Dateline: May 17, 2013*
As I do every morning, I was walking around the property enjoying nature at its best. I took my normal route past the Rusty Lyonia, Pawpaws and Dwarf Oaks, among others and headed down the bank of the pond into the section that dries up during Florida dry season. I checked two small temporary pools created from recent rains and watched the tadpoles dance with the diving beetles.
As I turned my attention to the main section of pond, I was surprised to see a Green Heron (Butorides virescens) standing on the side, poised to grab a meal. He seemed unfazed with my presence, unlike his compatriots the blue or white herons, which fly off the moment I open the door to the house some 150 feet way. Not the first time I have met up with a green heron in my pond, but it is an unusual and welcome occurrence.
I watched and photographed as birdy moved stealthily around the perimeter, snagging mosquitofish (Gambusia holbrooki) along the way. As I walked, we seemed to move in unison, always at exact opposite positions along the pond edge. He was diligent and obviously very hungry as we spent about 45 minutes doing our opposing dance. I climbed up the bank at one point and wandered to another part of the yard.
When I returned, I noticed that the green heron had climbed aboard the tussock (island) at one end of my pond. When the tussock first appeared, I had visions of wildlife making it a home and my new bird friend made the picture painted in my mind a reality.

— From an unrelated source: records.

(* ===== verification/KeyFacts.v ===== *)
(** * Single handlers of the key pool

    Adding keys, listing them, queueing and reverting a clear, adopting a key and discarding
    pending changes: lemmas for their behaviour when nothing fails. *)
From S2P Require Import Prelude RustStr Remotes Disk SubscriptionTypes KeyPool KeyPlan KeyInv KeyRouter KeyAuth KeyOrphan KeyProposals KeyDrain.

#[local] Open Scope string_scope.

(** ** Valid keys *)
Lemma valid_key_level k :
  subscription_key_schema k = true → ∃ lv, level_from_key (Some k) = Some lv ∧ (2 ≤ level_rank lv)%Z.
Proof.
  intros Hk. pose proof Hk as (ds & l & rest & Hl & Hds & Hs)%key_schema_split.
  destruct k as [|a k]; [done |]. unfold level_from_key.
  assert (∃ p, split_once "-" (String a k) = Some (p ++ String l "", rest)) as [p Hp].
  { destruct Hs as [[Hs _]|Hs]; rw Hs; [exists ("pve" ++ ds); by rw string_app_assoc | by exists "pbs"]. }
  rw Hp last_char_snoc. apply level_char_cases in Hl. rw !elem_of_cons elem_of_nil in Hl.
  destruct Hl as [-> | [-> | [-> | [-> | []]]]]; simpl; eexists; (split; [reflexivity | done]).
Qed.

Lemma valid_key_sockets k :
  subscription_key_schema k = true → product_from_key k = Some PPve →
  ∃ s, socket_count_from_key k = Some s ∧ (0 ≤ s ≤ 999)%Z.
Proof.
  intros (ds & l & rest & Hl & Hds & [[Hs Hlen]|Hs])%key_schema_split;
    unfold product_from_key, socket_count_from_key; rw Hs; [| done]. intros _.
  rw strip_prefix_app take_while_digits //.
  pose proof (parse_u32_digits ds Hds Hlen) as Hsm. unfold small_u32 in Hsm.
  destruct (parse_u32 ds) as [z|]; [| done]. exists z. split; [done |]. lia.
Qed.

Section facts.
Context `{KeyPoolLaws}.
Implicit Types (c : config_data) (e : SubscriptionKeyEntry).

(** ** Listing *)
Lemma with_levels_ok l :
  Forall (λ e, subscription_key_schema (key e) = true) l →
  ∃ l', with_levels l = Ok l' ∧ key <$> l' = key <$> l ∧ binding <$> l' = binding <$> l
        ∧ Forall (λ e, (2 ≤ level_rank (level e))%Z) l'.
Proof.
  induction 1 as [|e l He Hl (l' & Hl' & Hk & Hb & Hlv)]; [by exists [] |].
  destruct (valid_key_level (key e) He) as (lv & Hv & Hr).
  exists (set_level e lv :: l'). rw !fmap_cons Hk Hb. split_and!; [| done | done | by constructor].
  simpl. unfold derive_level. rw Hv. simpl. by rw Hl'.
Qed.

Lemma list_keys_quiet E auth w c :
  quiet w → auth_id E = Some auth → pool (disk w) = Some c → pool_wf c →
  ∃ l w', list_keys E w = (Ok (l, sha256 (pool_content (disk w))), w') ∧ disk w' = disk w
    ∧ key <$> l = key <$> base.filter (λ e, visible E auth e = true) (snd <$> sd_iter c)
    ∧ Forall (λ e, (2 ≤ level_rank (level e))%Z) l.
Proof.
  intros Hq Ha Hc Hwf. destruct (config_quiet w c Hq Hc) as (w1 & Hw1 & Hd1 & Hq1).
  set (es := base.filter (λ e, visible E auth e = true) (snd <$> sd_iter c)).
  destruct (with_levels_ok es) as (l & Hl & Hk & _ & Hlv).
  { apply Forall_forall. intros e [_ He]%list_elem_of_filter.
    apply list_elem_of_fmap in He as ([k e'] & -> & Hin). apply sd_get_iter in Hin.
    pose proof (wf_entry _ Hwf _ _ Hin) as He. simpl. rw (wf_key _ _ He). by apply (wf_schema _ _ He). }
  exists l, w1. split_and!; [| done | done | done].
  unfold list_keys, get_auth. rw Ha. unfold mbind, API_bind, of_result. simpl. rw Hw1. simpl.
  fold es. by rw Hl.
Qed.

(** ** Adding keys *)
Record collected (seen keys : list string) (es : list SubscriptionKeyEntry) (dup : Z) : Prop := {
  col_count : (Z.of_nat (length es) + dup)%Z = Z.of_nat (length keys);
  col_fresh : NoDup (key <$> es) ∧ ∀ k, k ∈ (key <$> es) ↔ k ∈ keys ∧ ¬ (k ∈ seen);
  col_new : Forall (λ e, binding e = None ∧ source e = Manual ∧ pending_clear e = false
                         ∧ product_from_key (key e) = Some (product_type e)) es;
}.

Lemma collect_keys_ok keys seen :
  Forall (λ k, subscription_key_schema k = true) keys →
  ∃ es dup, collect_keys seen keys = Ok (es, dup) ∧ collected seen keys es dup.
Proof.
  intros Hks. revert seen. induction Hks as [|k keys Hk Hks IH]; intros seen.
  { exists [], 0%Z. split; [done |]. constructor; [done | | done]. split; [constructor | intros k; simpl; rw elem_of_nil; tauto]. }
  simpl. case_bool_decide as Hin.
  - destruct (IH seen) as (es & dup & Hc & [Hn [Hnd Hf] Hnew]). rw Hc.
    exists es, (dup + 1)%Z. split; [done |]. constructor; [simpl; lia | | done].
    split; [done |]. intros k'. rw Hf elem_of_cons. clear -Hin. naive_solver.
  - destruct (IH (k :: seen)) as (es & dup & Hc & [Hn [Hnd Hf] Hnew]).
    destruct (valid_key_level k Hk) as (lv & Hlv & _).
    assert (∃ p, product_from_key k = Some p) as [p Hp].
    { destruct (key_schema_product k Hk); eauto. }
    rw Hp. simpl. unfold derive_level. rw Hlv. simpl. rw Hc. simpl.
    eexists _, _. split; [reflexivity |]. constructor; [simpl; lia | | by constructor].
    simpl. split; [constructor; [rw Hf elem_of_cons; tauto | done] |].
    intros k'. rw !elem_of_cons Hf elem_of_cons. clear -Hin.
    destruct (decide (k' = k)) as [->|Hne]; tauto.
Qed.

Lemma add_entries_ok es c :
  NoDup (key <$> es) → (∀ k, k ∈ (key <$> es) → sd_get c k = None) →
  ∃ c', add_entries c es = Ok c'
    ∧ (∀ e, e ∈ es → sd_get c' (key e) = Some e)
    ∧ (∀ k, ¬ (k ∈ (key <$> es)) → sd_get c' k = sd_get c k).
Proof.
  revert c. induction es as [|e es IH]; intros c Hnd Hf; simpl in *.
  { exists c. split_and!; [done | intros e He; by apply not_elem_of_nil in He | done]. }
  apply NoDup_cons in Hnd as [He Hnd]. rw (Hf (key e)); [by left |].
  destruct (IH (sd_insert c (key e) e) Hnd) as (c' & Hc' & H1 & H2).
  { intros k Hk. rw sd_get_insert. case_decide; [by subst | apply Hf; by right]. }
  exists c'. split_and!; [done | |].
  - intros e' [->|Hin]%elem_of_cons; [| by apply H1].
    rw H2; [done |]. rw sd_get_insert. by case_decide.
  - intros k Hk. rw elem_of_cons in Hk. rw H2; [tauto |]. rw sd_get_insert.
    case_decide; [subst; tauto | done].
Qed.

Lemma add_entries_err es c k :
  NoDup (key <$> es) → k ∈ (key <$> es) → is_Some (sd_get c k) →
  ∃ msg, add_entries c es = Err (Conflict msg).
Proof.
  revert c. induction es as [|e es IH]; intros c Hnd Hk Hg; simpl in *; [by apply not_elem_of_nil in Hk |].
  apply NoDup_cons in Hnd as [He Hnd]. destruct (sd_get c (key e)) as [e0|] eqn:Hg0; [eauto |].
  apply elem_of_cons in Hk as [->|Hk]; [by rw Hg0 in Hg; destruct Hg |].
  apply IH; [done | done |]. rw sd_get_insert. by case_decide.
Qed.

Lemma locked_quiet_err {A} expected
    (body : config_data → string → result api_error (A * option config_data)) w c er :
  quiet w → pool (disk w) = Some c →
  detect_modification (sha256 (pool_content (disk w))) expected = Ok () →
  body c (sha256 (pool_content (disk w))) = Err er →
  ∃ w', locked expected body w = (Err er, w') ∧ disk w' = disk w ∧ quiet w'.
Proof.
  intros Hq Hc Hm Hb. destruct (config_quiet w c Hq Hc) as (w1 & Hr1 & Hd1 & Hq1).
  exists w1. rw Hd1. split_and!; [| done | done].
  unfold locked. unfold mbind at 1, API_bind at 1. rw Hr1. simpl. rw Hm. simpl.
  unfold mbind, API_bind. simpl. by rw Hb.
Qed.

(** A committed transaction, read back. *)
Lemma locked_quiet_pool {A} expected
    (body : config_data → string → result api_error (A * option config_data)) w c a c1 :
  quiet w → pool (disk w) = Some c → (∀ c', is_Some (write_keys c')) →
  detect_modification (sha256 (pool_content (disk w))) expected = Ok () →
  body c (sha256 (pool_content (disk w))) = Ok (a, Some c1) →
  ∃ d w' c', locked expected body w = (Ok (a, Some d), w') ∧ quiet w'
    ∧ pool (disk w') = Some c' ∧ pool_equiv c' c1 ∧ d = sha256 (pool_content (disk w')).
Proof.
  intros Hq Hc Hwr Hm Hb. destruct (Hwr c1) as [raw Hraw].
  destruct (locked_quiet expected body w c a c1 raw Hq Hc Hm Hb Hraw) as (w' & Hw' & Hd' & Hq').
  destruct (parse_write_keys _ _ Hraw) as (c' & Hc' & Heq).
  exists (sha256 raw), w', c'. unfold pool, pool_content. rw Hd' lookup_insert_eq. by split_and!.
Qed.

(** ** Queueing and reverting *)
Lemma find_bound_unique c k e r n :
  pool_wf c → sd_get c k = Some e → binding e = Some (r, n) → find_bound c r n = Some (k, e).
Proof.
  intros Hwf Hg Hb. destruct (find_bound c r n) as [[k' e']|] eqn:Hf.
  - apply find_bound_Some in Hf as [Hg' Hb'].
    assert (k' = k) as -> by by apply (wf_unique _ Hwf k' e' k e (r, n)).
    rw Hg in Hg'. by injection Hg' as <-.
  - by apply (find_bound_None c r n k e) in Hf.
Qed.

Lemma queue_clear_quiet E auth w c r n k e digest :
  quiet w → auth_id E = Some auth → priv_modify E auth r = true → pool (disk w) = Some c →
  pool_wf c → (∀ c', is_Some (write_keys c')) →
  detect_modification (sha256 (pool_content (disk w))) digest = Ok () →
  sd_get c k = Some e → binding e = Some (r, n) → pending_clear e = false →
  ∃ d w' c', queue_clear E (λ w, w) r n digest w = (Ok (Some d), w') ∧ quiet w'
    ∧ pool (disk w') = Some c' ∧ pool_equiv c' (sd_insert c k (set_pending e true))
    ∧ d = sha256 (pool_content (disk w')).
Proof.
  intros Hq Ha Hp Hc Hwf Hwr Hdet Hg Hb Hpc.
  assert (queue_clear_body r n c (sha256 (pool_content (disk w)))
          = Ok ((), Some (sd_insert c k (set_pending e true)))) as Hbody.
  { unfold queue_clear_body. rw (find_bound_unique c k e r n Hwf Hg Hb). simpl. by rw Hpc. }
  destruct (locked_quiet_pool digest _ w c _ _ Hq Hc Hwr Hdet Hbody) as (d & w' & c' & Hl & Hrest).
  exists d, w', c'. split; [| done]. unfold queue_clear, get_auth, check_modify. rw Ha. simpl.
  unfold mbind, API_bind. simpl. rw Hp. simpl. by rw Hl.
Qed.

Lemma revert_quiet E auth w c r n k e digest :
  quiet w → auth_id E = Some auth → priv_modify E auth r = true → pool (disk w) = Some c →
  pool_wf c → (∀ c', is_Some (write_keys c')) →
  detect_modification (sha256 (pool_content (disk w))) digest = Ok () →
  sd_get c k = Some e → binding e = Some (r, n) → pending_clear e = true →
  ∃ d w' c', revert_pending_clear E (λ w, w) r n digest w = (Ok (Some d), w') ∧ quiet w'
    ∧ pool (disk w') = Some c' ∧ pool_equiv c' (sd_insert c k (set_pending e false)).
Proof.
  intros Hq Ha Hp Hc Hwf Hwr Hdet Hg Hb Hpc.
  assert (revert_pending_clear_body r n c (sha256 (pool_content (disk w)))
          = Ok ((), Some (sd_insert c k (set_pending e false)))) as Hbody.
  { unfold revert_pending_clear_body. rw (find_bound_unique c k e r n Hwf Hg Hb). simpl. by rw Hpc. }
  destruct (locked_quiet_pool digest _ w c _ _ Hq Hc Hwr Hdet Hbody) as (d & w' & c' & Hl & Hq' & Hc' & Heq & _).
  exists d, w', c'. split; [| done]. unfold revert_pending_clear, get_auth, check_modify. rw Ha. simpl.
  unfold mbind, API_bind. simpl. rw Hp. simpl. by rw Hl.
Qed.

Lemma set_pending_back e : pending_clear e = false → set_pending (set_pending e true) false = e.
Proof. destruct e. simpl. by intros ->. Qed.

(** ** Discarding *)
Definition discarded c (p : PendingEntry) : option SubscriptionKeyEntry :=
  e ← sd_get c (pe_key p);
  Some (if is_clear (pe_op p) then set_pending e false else set_binding e None false).

Lemma discard_all_plan ps c :
  NoDup (pe_key <$> ps) → (∀ p, p ∈ ps → planned_from c p) →
  (discard_all c ps).1 = Z.of_nat (length ps)
  ∧ (∀ p, p ∈ ps → sd_get (discard_all c ps).2 (pe_key p) = discarded c p)
  ∧ (∀ k, ¬ (k ∈ (pe_key <$> ps)) → sd_get (discard_all c ps).2 k = sd_get c k).
Proof.
  revert c. induction ps as [|p ps IH]; intros c Hnd Hpl; simpl.
  { split_and!; [done | intros p Hp; by apply not_elem_of_nil in Hp | done]. }
  apply NoDup_cons in Hnd as [Hp Hnd].
  destruct (Hpl p (list_elem_of_here _ _)) as (e & He & Hb & Hpc).
  assert (∃ e', discard_entry c p = Some (sd_insert c (pe_key p) e') ∧ discarded c p = Some e') as (e' & Hd & Hd').
  { unfold discard_entry, discarded. apply bound_to_binding in Hb. rw He. simpl. rw Hb.
    by destruct (pe_op p); eexists. }
  rw Hd. simpl.
  assert (∀ q, q ∈ ps → pe_key q ≠ pe_key p) as Hne.
  { intros q Hq Heq. apply Hp. rw -Heq. apply list_elem_of_fmap. by exists q. }
  destruct (IH (sd_insert c (pe_key p) e') Hnd) as (H1 & H2 & H3).
  { intros q Hq. destruct (Hpl q (list_elem_of_further _ _ _ Hq)) as (eq & Heq & Hrest). exists eq.
    rw sd_get_insert. case_decide as Hk; [by destruct (Hne q Hq) | done]. }
  split_and!; [rw H1; lia | |].
  - intros q [->|Hq]%elem_of_cons.
    + rw H3; [done |]. rw sd_get_insert. by case_decide.
    + rw (H2 q Hq). unfold discarded. rw sd_get_insert. case_decide as Hk; [by destruct (Hne q Hq) | done].
  - intros k Hk. rw elem_of_cons in Hk. rw H3; [tauto |]. rw sd_get_insert.
    case_decide; [subst; tauto | done].
Qed.

Lemma clear_pending_quiet E auth rs w c digest :
  quiet w → auth_id E = Some auth → remotes_config E = Ok rs → pool (disk w) = Some c →
  pool_wf c → (∀ c', is_Some (write_keys c')) →
  detect_modification (sha256 (pool_content (disk w))) digest = Ok () →
  let ps := plan E auth (join_status E auth rs c) c in
  ∃ d w' c', clear_pending E (λ w, w) digest w = (Ok (Z.of_nat (length ps), d), w')
    ∧ pool (disk w') = Some c'
    ∧ (∀ p, p ∈ ps → sd_get c' (pe_key p) = discarded c p)
    ∧ (∀ k, ¬ (k ∈ (pe_key <$> ps)) → sd_get c' k = sd_get c k).
Proof.
  intros Hq Ha Hrs Hc Hwf Hwr Hdet. simpl. set (ps := plan E auth (join_status E auth rs c) c).
  destruct (config_quiet w c Hq Hc) as (w1 & Hw1 & Hd1 & Hq1). rw -Hd1 in Hc. rw -Hd1 in Hdet.
  destruct (collect_node_status_quiet E auth rs w1 c Hq1 Ha Hrs Hc) as (w2 & Hw2 & Hd2 & Hq2).
  rw -Hd2 in Hc. rw -Hd2 in Hdet. destruct (config_quiet w2 c Hq2 Hc) as (w3 & Hw3 & Hd3 & Hq3).
  rw -Hd3 in Hc. rw -Hd3 in Hdet.
  assert (clear_pending E (λ w, w) digest w
          = (if bool_decide (length ps = 0) then mret (0%Z, None)
             else locked digest (clear_pending_body ps)) w3) as Hrun.
  { unfold clear_pending, get_auth. rw Ha. unfold mbind, API_bind, of_result. simpl. rw Hw1.
    simpl. rw -Hd1 -Hd2 -Hd3 Hdet. simpl. rw Hw2. unfold compute_pending, mbind, API_bind. rw Hw3. simpl.
    fold (plan E auth (join_status E auth rs c) c). fold ps. by case_bool_decide. }
  destruct (plan_spec E auth (join_status E auth rs c) c Hwf) as [Hnd Hpl].
  destruct (discard_all_plan ps c Hnd Hpl) as (H1 & H2 & H3). rw Hrun. case_bool_decide as Hz.
  - apply nil_length_inv in Hz. rw Hz. exists None, w3, c.
    split_and!; [done | done | intros p Hp; by apply not_elem_of_nil in Hp | done].
  - assert (clear_pending_body ps c (sha256 (pool_content (disk w3)))
            = Ok (Z.of_nat (length ps), Some (discard_all c ps).2)) as Hbody.
    { unfold clear_pending_body. rw H1. destruct (Z.ltb_spec 0 (Z.of_nat (length ps))); [done | lia]. }
    destruct (locked_quiet_pool digest _ w3 c _ _ Hq3 Hc Hwr Hdet Hbody) as (d & w' & c' & Hl & _ & Hc' & Heq & _).
    exists (Some d), w', c'. split_and!; [done | done | |].
    + intros p Hp. rw (Heq (pe_key p)). by apply H2.
    + intros k Hk. rw (Heq k). by apply H3.
Qed.
End facts.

Green Herons, small by most heron standards, are “one of the few birds that uses bait to attract fish, it drops such things as bread crusts, insects, and twigs onto the water.” Fish is the primary diet along with frogs, insects and other invertebrates. They are vocal when they fly in or fly off.
I gave him some words of warning, advising that I would be VERY annoyed if he ate my new turtle friends and he seemed to stick with the fare of the day, fish. I hoped that he would snag one of the bluegills or large mouth bass that reside in the depths of the water so I could have that Kodak moment of a wading bird with a fish in his mouth. It was not to be. Without warning, my green heron friend flew off leaving me with a good feeling that I am not viewed as a threat to the wildlife friends who come to visit my native plant gardening paradise.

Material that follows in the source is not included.